DATA TO EXAMINE:
========
(* ===== verification/AsmMoves.v ===== *)
(** * Parallel moves ([Assembler::parallelAssign])

    Where a side trace begins, the values in the registers and spill slots
    of its parent have to be brought to its own, all at once.  The code
    that [parallelAssign] writes, backwards and with at most one temporary
    at a time, is a parallel assignment. *)

From S2P Require Import Prelude Words Hotness IR.
From S2P Require Import Registers X86 X86Sem X86Proofs AsmState.
From S2P Require Import AsmInv.
From S2P Require Import AsmInstr.
From S2P Require Import Assembler.
Import RegSetProofs.

Section machine.
Context {TF : TraceFrame}.
Abbreviation SP := tf_sp.

(** ** Locations *)

Inductive loc := LReg (r : Z) | LMem (x : Z).
#[local] Instance loc_eq_dec : EqDecision loc.
Proof. solve_decision. Defined.

#[local] Instance RegSpill_eq_dec : EqDecision RegSpill.
Proof. solve_decision. Defined.

Definition get_loc (m : mach) (x : loc) : option Z :=
  match x with LReg r => Some (gpr m r) | LMem x => mmem m x end.
Definition loc_of (x : RegSpill) : loc := if isReg (rs_reg x) then LReg (rs_reg x) else LMem (slot_addr (rs_spill x)).
(** Spill slot 0 is not used for values. *)
Definition slot0 : loc := LMem (slot_addr 0).

(** A register for values, or one of the other slots. *)
Definition place (x : RegSpill) : Prop :=
  (in_gpr (rs_reg x) /\ rs_spill x = 0) \/ (isReg (rs_reg x) = false /\ 0 < rs_spill x < 256).
Definition temp_place (x : RegSpill) : Prop := place x \/ x = mkRS RID_HP 0.

Lemma isReg_hp : isReg RID_HP = true.
Proof using Type. reflexivity. Qed.
Lemma slot_addr_inj s s' : slot_addr s = slot_addr s' -> s = s'.
Proof using Type. unfold slot_addr. lia. Qed.
Lemma place_reg x : temp_place x -> isReg (rs_reg x) = true -> rs_spill x = 0 /\ 0 <= rs_reg x < 16 /\ rs_reg x <> RID_ESP.
Proof using Type.
  intros [[[Hr Hs]|[Hn _]]| ->] H; [|congruence|by vm_compute].
  pose proof (gpr_range _ Hr). by split_and!; unfold RID_ESP; try lia.
Qed.
Lemma place_slot x : temp_place x -> isReg (rs_reg x) = false -> 0 < rs_spill x < 256.
Proof using Type. intros [[[Hr _]|[_ Hs]]| ->] H; [|done|done]. rewrite (isReg_gpr _ Hr) in H. done. Qed.
Lemma place_not_sp x : temp_place x -> loc_of x <> LReg RID_ESP.
Proof using Type.
  intros Hx. unfold loc_of. destruct (isReg (rs_reg x)) eqn:E; [|done]. intros [= H]. by destruct (place_reg x Hx E) as (_ & _ & ?).
Qed.
Lemma place_not_slot0 x : temp_place x -> loc_of x <> slot0.
Proof using Type.
  intros Hx. unfold loc_of, slot0. destruct (isReg (rs_reg x)) eqn:E; [done|]. intros [= H%slot_addr_inj].
  pose proof (place_slot x Hx E). lia.
Qed.
Lemma place_not_hp x : place x -> loc_of x <> LReg RID_HP.
Proof using Type.
  unfold loc_of. intros [[Hr _]|[Hn _]]; [|by rewrite Hn]. rewrite (isReg_gpr _ Hr). intros [= E].
  pose proof (gpr_range _ Hr). unfold RID_HP, RID_R12D in *. lia.
Qed.

(** [conflicts] compares the locations. *)
Lemma conflicts_spec d s : temp_place d -> place s -> conflicts d s = bool_decide (loc_of d = loc_of s).
Proof using Type.
  intros Hd Hs. unfold conflicts, hasSpill, loc_of. assert (Hs' : temp_place s) by by left.
  destruct (isReg (rs_reg d)) eqn:Ed; cbn [andb].
  - destruct (place_reg d Hd Ed) as (-> & _ & _). cbn [Z.eqb negb andb]. rewrite orb_false_r.
    destruct (Z.eqb_spec (rs_reg d) (rs_reg s)) as [E|E].
    + rewrite <- E, Ed. symmetry. by apply bool_decide_eq_true.
    + symmetry. apply bool_decide_eq_false. destruct (isReg (rs_reg s)); congruence.
  - pose proof (place_slot d Hd Ed) as Hsd. rewrite (proj2 (Z.eqb_neq (rs_spill d) 0)) by lia. cbn [negb andb orb].
    destruct (isReg (rs_reg s)) eqn:Es.
    + destruct (place_reg s Hs' Es) as (-> & _ & _). rewrite (proj2 (Z.eqb_neq (rs_spill d) 0)) by lia.
      symmetry. by apply bool_decide_eq_false.
    + destruct (Z.eqb_spec (rs_spill d) (rs_spill s)) as [->|Hn]; symmetry; [by apply bool_decide_eq_true|].
      apply bool_decide_eq_false. intros [= E%slot_addr_inj]. done.
Qed.

(** ** One move *)

(** The stack pointer is that of the trace's frame, and the frame is
    there. *)
Definition framed (m : mach) : Prop :=
  gpr m RID_ESP = SP /\ forall s, 0 <= s < 256 -> is_Some (mmem m (slot_addr s)).
(** [m'] is [m] with the value of [s] in [d]. *)
Record moved (d s : loc) (m m' : mach) : Prop := {
  mv_frame : framed m';
  mv_at : get_loc m' d = get_loc m s;
  mv_other : forall x, x <> d -> get_loc m' x = get_loc m x
}.
Lemma set_gpr_moved r s v m : framed m -> r <> RID_ESP -> get_loc m s = Some v -> moved (LReg r) s m (set_gpr r v m).
Proof using Type.
  intros [Hsp Hf] Hr Hv. split.
  - split; [|done]. cbn. unfold upd. by rewrite (proj2 (Z.eqb_neq RID_ESP r)).
  - rewrite Hv. cbn. unfold upd. by rewrite Z.eqb_refl.
  - intros [q|x] Hx; [|done]. cbn. unfold upd. rewrite (proj2 (Z.eqb_neq q r)); [done|congruence].
Qed.
Lemma set_mem_moved a r m : framed m -> moved (LMem a) (LReg r) m (set_mem a (gpr m r) m).
Proof using Type.
  intros [Hsp Hf]. split.
  - split; [done|]. intros s Hs. cbn. unfold upd. destruct (_ =? a); [by eexists|by apply Hf].
  - cbn. unfold upd. by rewrite Z.eqb_refl.
  - intros [q|x] Hx; [done|]. cbn. unfold upd. rewrite (proj2 (Z.eqb_neq x a)); [done|congruence].
Qed.
Lemma load_moved r s m : framed m -> r <> RID_ESP -> 0 <= s < 256 ->
  exists m', exec (IMovRM true r (OMem RID_ESP None (spillOffset s))) m = Some (Next m') /\ moved (LReg r) (LMem (slot_addr s)) m m'.
Proof using Type.
  intros Hf Hr Hs. destruct Hf as [Hsp Hf]. destruct (Hf s Hs) as [v Hv]. exists (set_gpr r v m).
  split; [by apply load_slot|by apply set_gpr_moved].
Qed.
Lemma store_moved r s m : framed m -> 0 <= s < 256 ->
  exists m', exec (IMovMR true (OMem RID_ESP None (spillOffset s)) r) m = Some (Next m') /\ moved (LMem (slot_addr s)) (LReg r) m m'.
Proof using Type.
  intros Hf Hs. exists (set_mem (slot_addr s) (gpr m r) m). split; [|by apply set_mem_moved].
  destruct Hf as [Hsp Hf]. destruct (slot_ea s m Hs Hsp) as [Ea Hal]. destruct (Hf s Hs) as [v Hv].
  cbn [exec wr]. unfold rd_mem. by rewrite Ea, Hal, Hv.
Qed.

(** Code [l] that moves [s] to [d]. *)
Definition moves (l : list instr) (d s : loc) : Prop :=
  forall m, framed m -> exists m', exec_list l m = Some (Next m') /\ moved d s m m'.
Lemma moves_one i d s : (forall m, framed m -> exists m', exec i m = Some (Next m') /\ moved d s m m') -> moves [i] d s.
Proof using Type. intros H m Hf. destruct (H m Hf) as (m' & X & Hm). exists m'. split; [|done]. cbn. by rewrite X. Qed.

Lemma move_moves c d s : is_gpr d -> is_gpr s -> d <> RID_ESP ->
  exists l, emits c (move d s c) l /\ moves l (LReg d) (LReg s).
Proof using Type.
  intros Hd Hs Hn. eexists. split; [by apply move_emits|]. apply moves_one. intros m Hf. eexists. split; [reflexivity|].
  by apply set_gpr_moved.
Qed.
Lemma load_moves c d s : is_gpr d -> d <> RID_ESP -> 0 <= s < 256 ->
  exists l, emits c (load_u64 d RID_ESP (spillOffset s) c) l /\ moves l (LReg d) (LMem (slot_addr s)).
Proof using Type.
  intros Hd Hn Hs. eexists. split; [apply load_emits; [done|by vm_compute|apply spillOffset_i32]|].
  apply moves_one. intros m Hf. by apply load_moved.
Qed.
Lemma store_moves c d s : is_gpr s -> 0 <= d < 256 ->
  exists l, emits c (store_u64 RID_ESP (spillOffset d) s c) l /\ moves l (LMem (slot_addr d)) (LReg s).
Proof using Type.
  intros Hs Hd. eexists. split; [apply store_emits; [done|by vm_compute|apply spillOffset_i32]|].
  apply moves_one. intros m Hf. by apply store_moved.
Qed.

(** ** The state of an assignment *)

Section assign.
Context (dests srcs : list RegSpill) (free0 : Z).

(** A destination and a source that differ, not both in memory.  The
    destinations are distinct, and their registers are in use. *)
Definition same_place (i : nat) : Prop := exists d s, dests !! i = Some d /\ srcs !! i = Some s /\ loc_of d = loc_of s.
Record moves_ok : Prop := {
  mo_length : length srcs = length dests;
  mo_dest : forall i d, dests !! i = Some d -> place d;
  mo_src : forall i s, srcs !! i = Some s -> place s;
  mo_reg : forall i d s, dests !! i = Some d -> srcs !! i = Some s -> isReg (rs_reg d) || isReg (rs_reg s) = true;
  mo_nodup : forall i j d e, dests !! i = Some d -> dests !! j = Some e -> loc_of d = loc_of e -> i = j;
  mo_used : forall i d, dests !! i = Some d -> isReg (rs_reg d) = true -> RegSet.test free0 (rs_reg d) = false;
  mo_free : 0 <= free0 /\ forall r, 0 <= r -> RegSet.test free0 r = true -> in_gpr r
}.
Context (Hok : moves_ok).

(** A register that is free, or the heap pointer once that is saved. *)
Definition temp (hp : bool) (t : Z) : Prop := (0 <= t /\ RegSet.test free0 t = true) \/ (t = RID_HP /\ hp = true).
Lemma temp_is_place hp t : temp hp t -> temp_place (mkRS t 0) /\ loc_of (mkRS t 0) = LReg t.
Proof using Hok.
  intros [[H0 Ht]|[-> _]]; [|split; [by right|done]]. pose proof (proj2 (mo_free Hok) t H0 Ht) as Hg.
  split; [left; by left|]. unfold loc_of. cbn [rs_reg]. by rewrite (isReg_gpr _ Hg).
Qed.
Lemma temp_not_dest hp t i d : temp hp t -> dests !! i = Some d -> loc_of d <> LReg t.
Proof using Hok.
  intros Ht Hd. pose proof (mo_dest Hok i d Hd) as Hp. destruct Ht as [[H0 Ht]|[-> _]]; [|by apply place_not_hp].
  unfold loc_of. destruct (isReg (rs_reg d)) eqn:E; [|done]. intros [= <-]. rewrite (mo_used Hok i d Hd E) in Ht. done.
Qed.

Definition status_of (p : ParAssign) (i : nat) : PaStatus := default PA_STATUS_DONE (pa_status p !! i).
(** What is still to be moved to its destination. *)
Definition pending (p : ParAssign) (i : nat) : Prop := status_of p i <> PA_STATUS_DONE /\ ~ same_place i.
(** Where the value of a destination is when the code so far begins. *)
Definition wanted (p : ParAssign) (i : nat) (d s : RegSpill) : loc :=
  if decide (status_of p i = PA_STATUS_DONE) then loc_of s else loc_of d.

(** The code so far moves what is done; the rest of the destinations has
    to be there when it begins. *)
Record completes (p : ParAssign) (m m' : mach) : Prop := {
  cm_frame : framed m';
  cm_dest : forall i d0 d s, dests !! i = Some d0 -> pa_dest p !! i = Some d -> srcs !! i = Some s ->
            get_loc m' (loc_of d0) = get_loc m (wanted p i d s);
  cm_hp : get_loc m' (LReg RID_HP) = get_loc m (if usingHp p then slot0 else LReg RID_HP);
  cm_other : forall x, (forall i d, dests !! i = Some d -> loc_of d <> x) -> (forall r, x = LReg r -> 0 <= r -> RegSet.test free0 r = false) ->
             x <> LReg RID_HP -> x <> slot0 -> get_loc m' x = get_loc m x
}.
Record pa_inv (a : Assembler) (p : ParAssign) (l : list instr) : Prop := {
  pi_dests : length (pa_dest p) = length dests;
  pi_status : length (pa_status p) = length dests;
  pi_source : pa_source p = srcs /\ tmpsInUse p = 0;
  pi_free : 0 <= freeset (ra a) /\ forall r, 0 <= r -> RegSet.test (freeset (ra a)) r = true -> RegSet.test free0 r = true;
  pi_dest : forall i d, pa_dest p !! i = Some d ->
            dests !! i = Some d \/ (exists t, d = mkRS t 0 /\ temp (usingHp p) t /\ status_of p i <> PA_STATUS_TODO);
  pi_same : forall i, same_place i -> status_of p i = PA_STATUS_TODO;
  pi_used : forall k s, status_of p k = PA_STATUS_DONE -> srcs !! k = Some s -> isReg (rs_reg s) = true ->
            RegSet.test (freeset (ra a)) (rs_reg s) = false;
  pi_done : forall k j s d, status_of p k = PA_STATUS_DONE -> srcs !! k = Some s -> pending p j -> pa_dest p !! j = Some d ->
            loc_of d <> loc_of s;
  pi_code : forall m, framed m -> exists m', exec_list l m = Some (Next m') /\ completes p m m'
}.
(** At most entry [T] has a temporary for its destination. *)
Definition temps_in (p : ParAssign) (T : option nat) : Prop :=
  forall i d, status_of p i <> PA_STATUS_DONE -> pa_dest p !! i = Some d -> T <> Some i -> dests !! i = Some d.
========
WHAT YOU WILL DO: Could you retype exactly the lines from the first one of the records through the line containing "Definition get_loc (m", both included, and nothing more?

OUTPUT OF THE EXERCISE:
(* ===== verification/AsmMoves.v ===== *)
(** * Parallel moves ([Assembler::parallelAssign])

    Where a side trace begins, the values in the registers and spill slots
    of its parent have to be brought to its own, all at once.  The code
    that [parallelAssign] writes, backwards and with at most one temporary
    at a time, is a parallel assignment. *)

From S2P Require Import Prelude Words Hotness IR.
From S2P Require Import Registers X86 X86Sem X86Proofs AsmState.
From S2P Require Import AsmInv.
From S2P Require Import AsmInstr.
From S2P Require Import Assembler.
Import RegSetProofs.

Section machine.
Context {TF : TraceFrame}.
Abbreviation SP := tf_sp.

(** ** Locations *)

Inductive loc := LReg (r : Z) | LMem (x : Z).
#[local] Instance loc_eq_dec : EqDecision loc.
Proof. solve_decision. Defined.

#[local] Instance RegSpill_eq_dec : EqDecision RegSpill.
Proof. solve_decision. Defined.

Definition get_loc (m : mach) (x : loc) : option Z :=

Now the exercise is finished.